Mom and baby smiling

Keeping the Bough from Breaking: Signing and Attachment

By Linda Acredolo, Ph.D, co-founder of the Baby Signs® Program

What do you think is the optimal age for a child to be adopted? If you’re like most people, your answer is “at birth.” It just seems like common sense to us today.

Mom and baby smiling

Unfortunately, however, for centuries of adopted children that was not the typical answer. Even as late as the 1930s and 40s, well-known developmental psychologists argued that adoption at age 2 made the most sense—in order to ensure that the adoptive parents knew what they were getting! What no one knew then, but we know now, is that by waiting until age 2, adopting families were quite likely to be getting a child whose future emotional development had been put at risk. As hard as it is to believe today, no one thought it mattered what happened to a child during the first two years as long as his or her physical needs were taken care of.

Research has drastically changed this early view of infancy. We now know that a secure emotional bond with loving parents during infancy lays the foundation for future emotional development, including whether children view themselves as loveable, trust other people, and are capable of feeling empathy. Research has also provided clues as to what factors determine whether a child will develop a “secure” vs. “insecure” attachment with a parent. Specifically, we now know that the most important ingredients are sensitivity and responsiveness on the part of the parent—in other words, the ability to read the baby well (know what he or she needs) and the willingness to meet those needs in a timely fashion.

The bottom line of the attachment relationship, in other words, is very sensible: Children fall in love with those who meet their physical needs for food and warmth, comfort them when they are hurt, protect them when they are frightened, and, in general, make them feel respected, understood, and loved.

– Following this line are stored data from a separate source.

Lemma frame_mono g g' n i f : (g' = Closed → g = Closed) → (∀ o, seen g n o → seen g' n o) → frame_ok g n i f → frame_ok g' n i f.
Proof.
  intros Hc Hs. destruct f; cbn; try done; [tauto|intros (o & b & Hb & E1 & E2 & Hne & Ho)|intros (o & E & Ho)|intros (o & Ho)];
    [exists o, b; auto 8|exists o; auto|exists o; auto].
Qed.
Lemma frame_closed n i f : frame_ok Closed n i f → f = Load ∨ f = TryEnter.
Proof.
  destruct f; cbn; auto; try done.
  - by intros (o & b & _ & _ & _ & _ & _ & [?|?]).
  - by intros (o & _ & _ & [?|?]).
  - by intros (o & _ & [?|?]).
Qed.
Lemma stack_mono g g' n i k : holds g i = false → holds g' i = false → (g' = Closed → g = Closed) →
  (∀ o, seen g n o → seen g' n o) → (g = Opened → g' = Opened) → stack_ok g n i k → stack_ok g' n i k.
Proof.
  intros H1 H2 Hc Hs Ho. unfold stack_ok. rewrite H1, H2. intros [?|[(f & -> & Hf)|(E & Hi & ->)]]; [by left| |].
  - right. left. exists f. split; [done|]. by eapply frame_mono.
  - right. right. auto.
Qed.

(** What a step may do to the gate. *)
Definition once_of (g : gate_state) : once_state :=
  match g with Closed => OnceNew | Held o _ => OnceRunning o | Opened => OnceDone end.
Definition moves (i : nat) (f : frame) (out : outcome) (g g' : gate_state) : Prop :=
  (once_of g' = once_of g ∧ out ≠ Goto Callout ∨
   once_enter i (once_of g) = Some (once_of g', true) ∧ out = Goto Callout ∨
   once_leave i (once_of g) = Some (once_of g') ∧ f = Broadcast) ∧
  (out = Return → g' = Opened) ∧ out ≠ Crash.

(** Stepping thread [i] at frame [f] over the stack [k]. *)
Definition stepped (st : system) (i : nat) (f : frame) (k : list frame) (l : dispatch_once_gate_s) (out : outcome) : system :=
  put st i (next out f k) l (match out with Goto Callout => 1 | _ => 0 end) (match f with Callout => 1 | _ => 0 end)
    (match out with Return => 1 | _ => 0 end).

(** How many steps a frame is from its return at most, before and after the gate
    opens. *)
Definition weight (opened : bool) (f : frame) : Z :=
  match f with
  | Load => if opened then 1 else 9
  | TryEnter => if opened then 2 else 8
  | WaitLoop => if opened then 1 else 7
  | WaitCheck _ _ => if opened then 4 else 6
  | WaitAddress _ => if opened then 3 else 5
  | Asleep => if opened then 2 else 4
  | Callout => 3 | Broadcast => 2 | BroadcastSlow _ => 1
  end.
Lemma weights_mono k : zsum (weight true) k ≤ zsum (weight false) k.
Proof. induction k as [|f k IH]; cbn; [done|]. destruct f; cbn; lia. Qed.
Lemma weight_nonneg b f : 0 ≤ weight b f.
Proof. by destruct b, f. Qed.

Section steps.
Context (n : nat) (g : gate_state) (st : system) (i : nat).
Context (Hn : (n ≤ thread_count)%nat) (Hinv : inv n g st).

Let Hheld : held_ok n g := i_held _ _ _ Hinv.

Lemma stack_index k : stacks st !! i = Some k → (i < n)%nat.
Proof. intros Hk%lookup_lt_Some. by rewrite (i_len _ _ _ Hinv) in Hk. Qed.

Lemma counts_put g' k k' l b e r : counts_ok g st → stacks st !! i = Some k → k ≠ [Broadcast] → k' ≠ [Broadcast] →
  b = 0 → e = 0 → (r = 0 ∨ g = Opened) → once_of g' = once_of g → counts_ok g' (put st i k' l b e r).
Proof.
  intros Hc Hk Hb Hb' -> -> Hr Hg. destruct g as [|o c|], g' as [|o' c'|]; try done; cbn in Hg |- *.
  - destruct Hc as (-> & -> & ->). destruct Hr as [->|]; [lia|done].
  - injection Hg as ->. destruct Hc as (-> & -> & ->). destruct Hr as [->|]; [|done]. split_and!; [lia|lia|].
    rewrite (lookup_step _ _ _ _ _ Hk), Z.add_0_r. destruct (decide (o = i)) as [->|]; [|done].
    by rewrite Hk, !decide_False by congruence.
  - destruct Hc as [-> ->]. lia.
Qed.

(** A step that changes only the stack of the thread. *)
Lemma local_step f k out : stacks st !! i = Some (f :: k) → f ≠ Asleep → f ≠ Callout → f ≠ Broadcast →
  (∀ v, f ≠ BroadcastSlow v) → next out f k ≠ [Asleep] → next out f k ≠ [Broadcast] → out ≠ Goto Callout → out ≠ Crash →
  (out = Return → g = Opened) → stack_ok g n i (next out f k) →
  ∃ g', inv n g' (stepped st i f k (gate st) out) ∧ moves i f out g g'.
Proof.
  intros Hk Hf1 Hf2 Hf3 Hf4 Hk' Hk'' Hout Hnc Hret Hok. exists g. split; [|split; [by left|done]].
  replace (gate st) with (with_once (gate st) (word g)) by (rewrite <- (i_word _ _ _ Hinv); by destruct (gate st)).
  unfold stepped. eapply put_quiet; try done; try congruence.
  - eapply counts_put; try done; try congruence; [apply Hinv|by destruct out as [[]| |]|by destruct f|].
    destruct out; auto.
Qed.

(** The stacks a thread may have, by the frame on top. *)
Lemma stack_cases f k : stacks st !! i = Some (f :: k) →
  (holds g i = false ∧ k = [] ∧ (frame_ok g n i f ∨ (g = Opened ∧ (i < n)%nat ∧ f = BroadcastSlow (owned i 1)))) ∨
  (∃ b, g = Held i b ∧ ((k = [] ∧ (f = Callout ∨ f = Broadcast)) ∨ (k = [Callout] ∧ nested_ok g i f))).
Proof.
  intros Hk. pose proof (i_stack _ _ _ Hinv i _ Hk) as Hok. unfold stack_ok in Hok.
  destruct (holds g i) eqn:Hh.
  - right. destruct (holds_true _ _ Hh) as [b Hb]. exists b. split; [done|].
    destruct Hok as [[= -> ->]|[[= -> ->]|(f' & [= -> ->] & Hf)]]; auto.
  - left. split; [done|]. destruct Hok as [?|[(f' & [= -> ->] & Hf)|(Ho & Hi & [= -> ->])]]; auto. done.
Qed.

Lemma stack_single f : holds g i = false → frame_ok g n i f → stack_ok g n i [f].
Proof. intros Hh Hf. unfold stack_ok. rewrite Hh. eauto. Qed.
Lemma stack_empty : holds g i = false → stack_ok g n i [].
Proof. intros Hh. unfold stack_ok. rewrite Hh. by left. Qed.
Lemma stack_nested f b : g = Held i b → nested_ok g i f → stack_ok g n i [f; Callout].
Proof.
  intros Hg Hf. unfold stack_ok. replace (holds g i) with true; [by eauto|]. rewrite Hg. cbn.
  by rewrite bool_decide_true.
Qed.

Lemma load_ok k : stacks st !! i = Some (Load :: k) →
  let out := if dgo_once (gate st) =? DLOCK_ONCE_DONE then Return else Goto TryEnter in
  ∃ g', inv n g' (stepped st i Load k (gate st) out) ∧ moves i Load out g g'.
Proof.
  intros Hk out. subst out. rewrite (i_word _ _ _ Hinv), (word_done n) by done.
  destruct (stack_cases _ _ Hk) as [(Hh & -> & _)|(b & Hg & [[_ [?|?]]|[-> _]])]; try done.
  - case_bool_decide as Hop; apply local_step; try done.
    + by apply stack_empty.
    + by apply stack_single.
  - rewrite bool_decide_false by congruence. apply local_step; try done. by eapply stack_nested.
Qed.

Lemma once_wait_check_ok k old_v new_v : stacks st !! i = Some (WaitCheck old_v new_v :: k) →
  let out := wait_check i old_v new_v in
  (out = Crash ∧ k = [Callout]) ∨
  ∃ g', inv n g' (stepped st i (WaitCheck old_v new_v) k (gate st) out) ∧ moves i (WaitCheck old_v new_v) out g g'.
Proof.
  intros Hk out. subst out. unfold wait_check. pose proof (stack_index _ Hk) as Hi.
  destruct (stack_cases _ _ Hk) as [(Hh & -> & [(o & b & Hb & -> & -> & Hne & Ho & Hs)|(_ & _ & ?)])|(b & Hg & [[_ [?|?]]|[-> (c & Hc & ->)]])];
    try done; rewrite owned_u32, owned_locked_by by lia.
  - right. rewrite bool_decide_false, owned_u32 by lia. apply local_step; try done.
    apply stack_single; [done|]. exists o. by split_and!.
  - left. by rewrite bool_decide_true.
Qed.

Lemma try_enter_ok k : stacks st !! i = Some (TryEnter :: k) →
  let '(l, entered) := _dispatch_once_gate_tryenter (gate st) i in
  let out := Goto (if entered : bool then Callout else WaitLoop) in
  ∃ g', inv n g' (stepped st i TryEnter k l out) ∧ moves i TryEnter out g g'.
Proof.
  intros Hk. pose proof (stack_index _ Hk) as Hi. unfold _dispatch_once_gate_tryenter.
  rewrite (i_word _ _ _ Hinv), (word_zero n) by done. case_bool_decide as Hc.
  - destruct (stack_cases _ _ Hk) as [(Hh & -> & _)|(b & Hg & _)]; [|congruence].
    exists (Held i 0). split; [|split; [right; left; by rewrite Hc|done]].
    replace (_dispatch_lock_value_for_self i) with (word (Held i 0)) by apply Z.add_0_r.
    pose proof (i_counts _ _ _ Hinv) as Hcounts. rewrite Hc in Hcounts. destruct Hcounts as (B & E & R).
    eapply put_quiet; try done; [| | |by rewrite Hc].
    + intros j kj Hj. rewrite Hc. unfold stack_ok. cbn. rewrite bool_decide_false by done.
      intros [->|[(f & -> & Hf)|[? _]]]; [by left| |done]. right. left. exists f. split; [done|].
      by destruct (frame_closed _ _ _ Hf) as [-> | ->].
    + unfold stack_ok. cbn. rewrite bool_decide_true by done. by left.
    + cbn. rewrite B, E, R, (lookup_step_eq _ _ _ _ Hk). by rewrite decide_False.
  - destruct (stack_cases _ _ Hk) as [(Hh & -> & _)|(b & Hg & [[_ [?|?]]|[-> _]])]; try done; apply local_step; try done.
    + by apply stack_single.
    + by eapply stack_nested.
Qed.

Lemma callout_ok k : stacks st !! i = Some (Callout :: k) →
  ∃ g', inv n g' (stepped st i Callout k (gate st) (Goto Broadcast)) ∧ moves i Callout (Goto Broadcast) g g'.
Proof.
  intros Hk. destruct (stack_cases _ _ Hk) as [(Hh & -> & [Hf|(_ & _ & ?)])|(b & Hg & [[-> _]|[_ Hf]])]; [by destruct Hf|done| |by destruct Hf].
  exists g. split; [|split; [by left|done]].
  replace (gate st) with (with_once (gate st) (word g)) by (rewrite <- (i_word _ _ _ Hinv); by destruct (gate st)).
  pose proof (i_counts _ _ _ Hinv) as Hcounts. rewrite Hg in Hcounts. destruct Hcounts as (B & R & E).
  rewrite Hk, decide_False in E by done. eapply put_quiet; try done.
  - unfold stack_ok. rewrite Hg. cbn. rewrite bool_decide_true by done. by auto.
  - rewrite Hg. cbn. rewrite B, E, R, (lookup_step_eq _ _ _ _ Hk). by rewrite decide_True.
Qed.

(** Nobody sleeps unless the word says so. *)
Lemma sleepers_noted o b j : g = Held o b → asleep j (dgo_address (gate st)) = true → b = 1.
Proof.
  intros Hg Hj%(i_asleep _ _ _ Hinv). pose proof (i_stack _ _ _ Hinv j _ Hj) as Hok. unfold stack_ok in Hok.
  destruct (holds g j); [by destruct Hok as [?|[?|(f & ? & _)]]|].
  destruct Hok as [?|[(f & [= <-] & o' & _ & [Hs|Hs])|(? & _)]]; [done| |congruence|congruence]. congruence.
Qed.

Lemma broadcast_ok k : stacks st !! i = Some (Broadcast :: k) →
  let '(l, out) := _dispatch_once_gate_broadcast (gate st) i in
  ∃ g', inv n g' (stepped st i Broadcast k l out) ∧ moves i Broadcast out g g'.
Proof.
  intros Hk. pose proof (stack_index _ Hk) as Hi. unfold _dispatch_once_gate_broadcast.
  destruct (stack_cases _ _ Hk) as [(Hh & -> & [Hf|(_ & _ & ?)])|(b & Hg & [[-> _]|[_ Hf]])]; [by destruct Hf|done| |by destruct Hf].
  pose proof Hheld as Hb. rewrite Hg in Hb. destruct Hb as [_ Hb].
  rewrite (i_word _ _ _ Hinv), Hg. cbn [word]. rewrite owned_u32 by lia.
  exists Opened. split; [|split; [right; right; cbn; by rewrite decide_True|split; [done|by case_match]]].
  pose proof (i_counts _ _ _ Hinv) as Hcounts. rewrite Hg in Hcounts. destruct Hcounts as (B & R & E).
  rewrite Hk, decide_True in E by done.
  assert (Hmono : ∀ j kj, j ≠ i → stack_ok g n j kj → stack_ok Opened n j kj).
  { intros j kj Hj. apply stack_mono; try done; [rewrite Hg; cbn; by rewrite bool_decide_false|].
    intros o [Ho _]. split; [done|by right]. }
  assert (Hna : asleep i (dgo_address (gate st)) = true → False).
  { intros Ha%(i_asleep _ _ _ Hinv). rewrite Hk in Ha. congruence. }
  destruct (Z.eqb_spec (owned i b) (_dispatch_lock_value_for_self i)) as [E0|E0].
  - assert (b = 0) as -> by (unfold owned in E0; lia).
    eapply once_put_inv; try done.
    + by left.
    + cbn. lia.
    + intros _. split; [done|]. right. right. intros j Hj. apply not_true_is_false. intros Ha.
      by pose proof (sleepers_noted i 0 j Hg Ha).
  - assert (b = 1) as -> by (unfold owned in E0; lia).
    eapply once_put_inv; try done.
    + unfold stack_ok. cbn. by auto.
    + cbn. lia.
    + intros _. split; [done|]. left. by eexists.
Qed.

And here, obviously, is where the Baby Signs® Program enters the picture.

Because signs make the task of “reading” the preverbal baby so much easier, they help parents provide the baby what he or she needs to feel secure. Second, parents who are intently watching for signs are automatically paying closer attention to whatever the baby does, thus increasing the chance that even non-sign signals will be detected. Third, because they reveal to parents how much smarter their baby is than he or she looks (after all, babies do drool a lot!), signs convince parents that there’s truly “somebody home in there,” somebody who is capable of feeling loved and secure or anxious and rejected. That leads to the understanding that it really matters what a parent does. Finally, signs enable babies to share their worlds with their parents, thereby increasing the joy that each takes in the other’s company.

For all these reasons, signing increases the probability of a secure attachment. That’s the formal way of saying (as we often do!) that the Baby Signs® Program helps forge bonds of love and affection that can last a lifetime.